Ci sono un numero non piccolo di obiezioni da portare al disegno di legge delega sul recepimento della nuova Direttiva sugli appalti or ora approvato alla Camera, e magari ne parleremo in un altro post.

Ora è tempo di congratularsi col lavoro della Commissione, e dell’On. Raffaella Mariani in particolare, per avere mandato in soffitta l’anacronistica richiesta, proposta dal Senato, di “prevedere in ogni caso la pubblicazione degli … avvisi e bandi in non più di due quotidiani nazionali e in non più di due quotidiani locali, con spese a carico del vincitore della gara“.

In Portogallo ogni gara, in qualsiasi momento della sua fase, è gestita informaticamente, senza alcun passaggio cartaceo. Semplice anticipo temporale della Direttiva europea che ci chiede di adeguarci e essere come loro nel giro di pochi anni. E non sembra che vi sia meno trasparenza delle gare, anzi.

Ma in Italia non riusciamo nemmeno a far passare la fase più semplice, quella della pubblicazione del bando. Eh già, perché la decisione della Commissione alla Camera è stata così accolta dal Presidente della Commissione Ambiente Realacci: “presenterò un emendamento alla Camera già lunedì, perché credo che i bandi degli appalti debbano essere descritti e pubblicati sui giornali.

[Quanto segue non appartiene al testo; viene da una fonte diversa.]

Lemma len_take n l : len (take n l) = Z.min (Z.of_nat n) (len l).
Proof. unfold len. rewrite length_take. lia. Qed.

Lemma slice_Some l i j :
  0 ≤ i → i ≤ j → j ≤ len l →
  slice l i j = Some (take (Z.to_nat (j - i)) (drop (Z.to_nat i) l)).
Proof.
  intros. unfold slice.
  by rewrite (proj2 (Z.leb_le 0 i)), (proj2 (Z.leb_le i j)), (proj2 (Z.leb_le j (len l))).
Qed.

Lemma slice_from_Some l i :
  0 ≤ i ≤ len l → slice_from l i = Some (drop (Z.to_nat i) l).
Proof.
  intros. unfold slice_from. rewrite slice_Some by lia. f_equal.
  apply take_ge. rewrite length_drop. unfold len in *. lia.
Qed.

Lemma slice_from_inv l i l' :
  slice_from l i = Some l' → 0 ≤ i ≤ len l ∧ l' = drop (Z.to_nat i) l.
Proof.
  intros H. assert (0 ≤ i ≤ len l) as Hi.
  { unfold slice_from, slice in H. destruct (_ && _) eqn:E; [bool_lia|done]. }
  rewrite slice_from_Some in H by done. by injection H as <-.
Qed.

Lemma slice_from_app l1 l2 i : i = len l1 → slice_from (l1 ++ l2) i = Some l2.
Proof.
  intros ->. rewrite slice_from_Some by (rewrite len_app; pose proof (len_nonneg l1);
    pose proof (len_nonneg l2); lia).
  unfold len. by rewrite Nat2Z.id, drop_app_length.
Qed.

Lemma wp_slice l i j (Q : list A → Prop) :
  0 ≤ i → i ≤ j → j ≤ len l →
  (∀ l', len l' = j - i → l' ⊆ l → Q l') → wp (slice l i j) Q.
Proof.
  intros ??? HQ. rewrite slice_Some by done. apply HQ.
  - rewrite len_take, len_drop. lia.
  - intros x Hx%elem_of_take. destruct Hx as (k & Hx & _).
    rewrite lookup_drop in Hx. by eapply list_elem_of_lookup_2.
Qed.

Lemma wp_slice_from l i (Q : list A → Prop) :
  0 ≤ i → i ≤ len l → (∀ l', len l' = len l - i → l' ⊆ l → Q l') → wp (slice_from l i) Q.
Proof. intros ?? HQ. unfold slice_from. apply wp_slice; [lia..|]. done. Qed.

Lemma wp_index l i (Q : A → Prop) :
  0 ≤ i → i < len l → (∀ x, x ∈ l → Q x) → wp (index l i) Q.
Proof.
  intros ?? HQ. unfold index. rewrite (proj2 (Z.leb_le 0 i)) by lia.
  destruct (lookup_lt_is_Some_2 l (Z.to_nat i)) as [x Hx]; [unfold len in *; lia|].
  rewrite Hx. apply HQ. by eapply list_elem_of_lookup_2.
Qed.
End slices.

Section bytes_ok.
Implicit Types b : bytes.

Lemma bytes_ok_elem b x : bytes_ok b → x ∈ b → 0 ≤ x < 256.
Proof. unfold bytes_ok. rewrite list.Forall_forall. intros H Hx. exact (H x Hx). Qed.

Lemma bytes_ok_sub b b' : bytes_ok b → b' ⊆ b → bytes_ok b'.
Proof. unfold bytes_ok. rewrite !list.Forall_forall. intros H Hsub x Hx. apply H, Hsub, Hx. Qed.
End bytes_ok.

Lemma slice_bytes_ok b b' i j : slice b i j = Some b' → bytes_ok b → bytes_ok b'.
Proof.
  unfold slice. destruct (_ && _); [|done]. intros [= <-] Hb. by apply Forall_take, Forall_drop.
Qed.

Lemma be32_range b v : be32 b = Some v → bytes_ok b → 0 ≤ v < 2 ^ 32.
Proof.
  unfold be32. do 4 (destruct b as [|? b]; [done|]). intros [= <-] Hb.
  unfold bytes_ok in Hb. rewrite !list.Forall_cons in Hb. unfold is_byte in *. lia.
Qed.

È una bella misura di trasparenza che va reintrodotta (con) una norma che garantisca la piena legalità delle gare. Preciso che non costerà un solo euro alle tasche dei contribuenti perché le spese ricadranno, come già in passato, quando la cosa è stata applicata efficacemente, sulle società vincitrici dell’appalto“.

Ma va. Un costo che non passa sui contribuenti? E secondo Realacci cosa faranno le imprese tartassate una volta che verrà reintrodotto questo costo addizionale? Non lo scaricheranno per caso sul prezzo in gara d’appalto così che alla fine lo pagherà proprio il contribuente? E non ha pensato Realacci che la sua misura è l’ennesimo costo fisso che pesa più sulle piccole imprese che sulle grandi?

Non è solo questione di sussidiare coi soldi dei contribuenti l’industria dell’editoria, misura politica su cui il Parlamento può certo ragionare ma senza gettare nebbia sulle ragioni vere della proposta, è dunque anche questione di scoraggiare partecipazione e crescita delle imprese.

Personalmente spero che Realacci perda la sua battaglia e che cerchi, se lo ritiene utile, di aiutare l’editoria con misure meno distorsive.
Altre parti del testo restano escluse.